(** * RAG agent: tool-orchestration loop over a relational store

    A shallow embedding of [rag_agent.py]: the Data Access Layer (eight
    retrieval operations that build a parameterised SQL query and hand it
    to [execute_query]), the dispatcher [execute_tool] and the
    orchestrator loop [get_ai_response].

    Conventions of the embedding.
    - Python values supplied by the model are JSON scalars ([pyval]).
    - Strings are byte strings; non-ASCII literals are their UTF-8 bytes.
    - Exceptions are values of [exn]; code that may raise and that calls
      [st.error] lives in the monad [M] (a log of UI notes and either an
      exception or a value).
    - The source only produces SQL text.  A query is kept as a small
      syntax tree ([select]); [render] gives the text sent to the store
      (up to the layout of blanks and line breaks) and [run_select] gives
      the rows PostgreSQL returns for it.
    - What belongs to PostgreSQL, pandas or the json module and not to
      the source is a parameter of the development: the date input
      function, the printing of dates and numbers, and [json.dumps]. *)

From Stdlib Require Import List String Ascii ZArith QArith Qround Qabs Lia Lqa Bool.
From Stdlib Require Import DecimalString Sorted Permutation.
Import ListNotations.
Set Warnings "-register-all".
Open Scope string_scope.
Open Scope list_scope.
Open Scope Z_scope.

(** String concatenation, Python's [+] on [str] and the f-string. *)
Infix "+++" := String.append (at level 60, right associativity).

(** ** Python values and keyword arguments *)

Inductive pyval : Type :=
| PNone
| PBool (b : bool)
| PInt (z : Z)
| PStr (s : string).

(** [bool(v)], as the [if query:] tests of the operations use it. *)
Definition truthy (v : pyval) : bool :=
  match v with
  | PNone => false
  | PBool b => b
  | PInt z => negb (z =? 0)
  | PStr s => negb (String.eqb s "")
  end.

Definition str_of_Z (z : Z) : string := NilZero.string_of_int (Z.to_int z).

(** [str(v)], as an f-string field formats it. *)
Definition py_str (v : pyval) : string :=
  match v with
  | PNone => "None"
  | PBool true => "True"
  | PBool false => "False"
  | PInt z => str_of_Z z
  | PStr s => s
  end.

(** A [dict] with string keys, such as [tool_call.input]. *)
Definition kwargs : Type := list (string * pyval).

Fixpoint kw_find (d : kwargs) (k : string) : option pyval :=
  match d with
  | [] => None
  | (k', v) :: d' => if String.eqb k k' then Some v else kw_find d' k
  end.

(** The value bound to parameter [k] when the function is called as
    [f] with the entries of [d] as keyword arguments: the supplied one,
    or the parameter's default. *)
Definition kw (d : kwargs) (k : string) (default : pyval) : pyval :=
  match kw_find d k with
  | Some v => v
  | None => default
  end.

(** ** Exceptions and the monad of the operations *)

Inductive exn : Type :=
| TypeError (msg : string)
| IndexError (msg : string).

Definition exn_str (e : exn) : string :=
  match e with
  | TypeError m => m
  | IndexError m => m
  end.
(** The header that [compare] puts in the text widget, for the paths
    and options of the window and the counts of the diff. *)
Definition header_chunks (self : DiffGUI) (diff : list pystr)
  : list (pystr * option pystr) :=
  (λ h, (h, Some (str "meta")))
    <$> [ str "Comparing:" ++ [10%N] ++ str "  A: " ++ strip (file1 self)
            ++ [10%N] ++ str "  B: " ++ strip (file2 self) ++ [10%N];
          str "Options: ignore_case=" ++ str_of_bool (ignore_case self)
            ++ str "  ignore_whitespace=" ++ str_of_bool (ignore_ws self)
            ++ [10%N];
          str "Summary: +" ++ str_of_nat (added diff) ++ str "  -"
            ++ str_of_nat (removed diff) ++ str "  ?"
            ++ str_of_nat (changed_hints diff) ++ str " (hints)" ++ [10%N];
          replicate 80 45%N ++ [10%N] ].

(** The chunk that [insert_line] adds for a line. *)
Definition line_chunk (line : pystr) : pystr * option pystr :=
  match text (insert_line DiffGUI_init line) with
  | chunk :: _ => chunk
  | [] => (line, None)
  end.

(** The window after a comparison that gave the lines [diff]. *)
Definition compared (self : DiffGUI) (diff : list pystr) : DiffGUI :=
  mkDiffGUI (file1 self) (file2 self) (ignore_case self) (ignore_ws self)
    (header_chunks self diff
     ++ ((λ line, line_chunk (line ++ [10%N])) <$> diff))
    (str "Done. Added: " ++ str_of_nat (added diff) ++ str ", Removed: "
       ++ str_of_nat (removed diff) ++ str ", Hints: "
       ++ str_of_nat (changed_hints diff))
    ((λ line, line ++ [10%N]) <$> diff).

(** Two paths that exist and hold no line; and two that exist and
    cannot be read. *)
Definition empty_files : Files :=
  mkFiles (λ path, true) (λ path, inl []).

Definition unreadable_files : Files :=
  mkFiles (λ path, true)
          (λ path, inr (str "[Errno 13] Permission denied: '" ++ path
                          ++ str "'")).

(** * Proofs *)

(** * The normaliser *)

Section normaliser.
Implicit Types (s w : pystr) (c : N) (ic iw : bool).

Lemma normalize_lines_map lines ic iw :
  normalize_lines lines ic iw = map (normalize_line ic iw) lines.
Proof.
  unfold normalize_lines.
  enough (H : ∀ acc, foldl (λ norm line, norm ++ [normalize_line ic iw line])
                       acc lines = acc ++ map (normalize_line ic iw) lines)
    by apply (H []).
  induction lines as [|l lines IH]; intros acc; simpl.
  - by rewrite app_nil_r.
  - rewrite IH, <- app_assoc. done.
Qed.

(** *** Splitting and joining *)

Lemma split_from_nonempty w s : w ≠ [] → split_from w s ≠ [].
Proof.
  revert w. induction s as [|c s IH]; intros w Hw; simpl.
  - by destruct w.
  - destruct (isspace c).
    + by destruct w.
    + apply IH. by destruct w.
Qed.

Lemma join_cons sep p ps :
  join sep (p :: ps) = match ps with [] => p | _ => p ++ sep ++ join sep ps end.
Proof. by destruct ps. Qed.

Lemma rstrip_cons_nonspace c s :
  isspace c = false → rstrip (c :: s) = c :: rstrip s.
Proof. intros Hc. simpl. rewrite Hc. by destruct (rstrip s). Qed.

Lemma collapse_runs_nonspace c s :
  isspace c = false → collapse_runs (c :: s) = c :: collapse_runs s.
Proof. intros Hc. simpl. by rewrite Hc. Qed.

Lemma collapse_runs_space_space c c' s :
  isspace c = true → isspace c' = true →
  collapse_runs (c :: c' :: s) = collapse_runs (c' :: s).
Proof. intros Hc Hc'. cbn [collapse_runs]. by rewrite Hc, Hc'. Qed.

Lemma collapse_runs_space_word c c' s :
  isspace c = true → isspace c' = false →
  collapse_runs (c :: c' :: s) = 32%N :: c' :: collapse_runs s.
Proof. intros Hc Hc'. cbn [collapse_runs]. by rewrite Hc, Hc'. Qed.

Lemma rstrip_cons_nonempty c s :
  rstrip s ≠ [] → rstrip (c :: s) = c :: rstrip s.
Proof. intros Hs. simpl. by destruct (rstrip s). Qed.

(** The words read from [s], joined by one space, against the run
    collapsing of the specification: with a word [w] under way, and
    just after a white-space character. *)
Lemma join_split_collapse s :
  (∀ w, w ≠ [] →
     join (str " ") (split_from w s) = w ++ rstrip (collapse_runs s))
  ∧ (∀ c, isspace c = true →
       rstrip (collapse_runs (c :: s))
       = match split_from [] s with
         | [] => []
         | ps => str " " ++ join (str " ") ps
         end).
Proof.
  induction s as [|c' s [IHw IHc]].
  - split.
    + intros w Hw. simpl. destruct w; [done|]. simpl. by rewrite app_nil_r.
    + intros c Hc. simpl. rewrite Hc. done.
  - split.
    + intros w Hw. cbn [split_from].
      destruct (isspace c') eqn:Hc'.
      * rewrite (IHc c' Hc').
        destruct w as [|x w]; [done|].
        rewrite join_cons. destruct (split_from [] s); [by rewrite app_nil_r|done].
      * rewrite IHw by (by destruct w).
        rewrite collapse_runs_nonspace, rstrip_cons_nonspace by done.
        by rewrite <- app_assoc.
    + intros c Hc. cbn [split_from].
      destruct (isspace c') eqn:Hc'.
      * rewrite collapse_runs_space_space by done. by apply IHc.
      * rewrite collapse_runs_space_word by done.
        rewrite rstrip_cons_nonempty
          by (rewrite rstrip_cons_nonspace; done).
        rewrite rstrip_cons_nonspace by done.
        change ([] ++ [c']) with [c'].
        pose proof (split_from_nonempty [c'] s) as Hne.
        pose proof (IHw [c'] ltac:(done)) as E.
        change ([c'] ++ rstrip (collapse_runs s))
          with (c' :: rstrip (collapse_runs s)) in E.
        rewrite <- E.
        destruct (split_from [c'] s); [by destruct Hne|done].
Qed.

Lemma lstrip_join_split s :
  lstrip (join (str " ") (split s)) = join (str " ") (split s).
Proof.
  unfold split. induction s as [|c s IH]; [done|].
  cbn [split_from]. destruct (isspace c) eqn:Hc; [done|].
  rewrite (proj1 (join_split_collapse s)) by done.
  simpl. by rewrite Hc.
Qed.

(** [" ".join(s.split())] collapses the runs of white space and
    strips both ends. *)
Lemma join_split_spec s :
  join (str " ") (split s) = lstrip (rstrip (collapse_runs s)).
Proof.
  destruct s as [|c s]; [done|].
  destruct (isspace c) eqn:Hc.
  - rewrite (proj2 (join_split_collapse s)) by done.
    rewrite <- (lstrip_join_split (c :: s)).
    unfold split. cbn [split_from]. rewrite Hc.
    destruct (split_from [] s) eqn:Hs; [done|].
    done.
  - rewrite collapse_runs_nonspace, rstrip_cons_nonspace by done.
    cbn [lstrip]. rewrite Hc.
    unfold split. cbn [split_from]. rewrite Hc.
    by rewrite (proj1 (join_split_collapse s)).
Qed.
────────
What the task requires:
Go through the listing above and return each line where the word "kwargs" occurs.

Expected answer:
Definition kwargs : Type := list (string * pyval).
Fixpoint kw_find (d : kwargs) (k : string) : option pyval :=
Definition kw (d : kwargs) (k : string) (default : pyval) : pyval :=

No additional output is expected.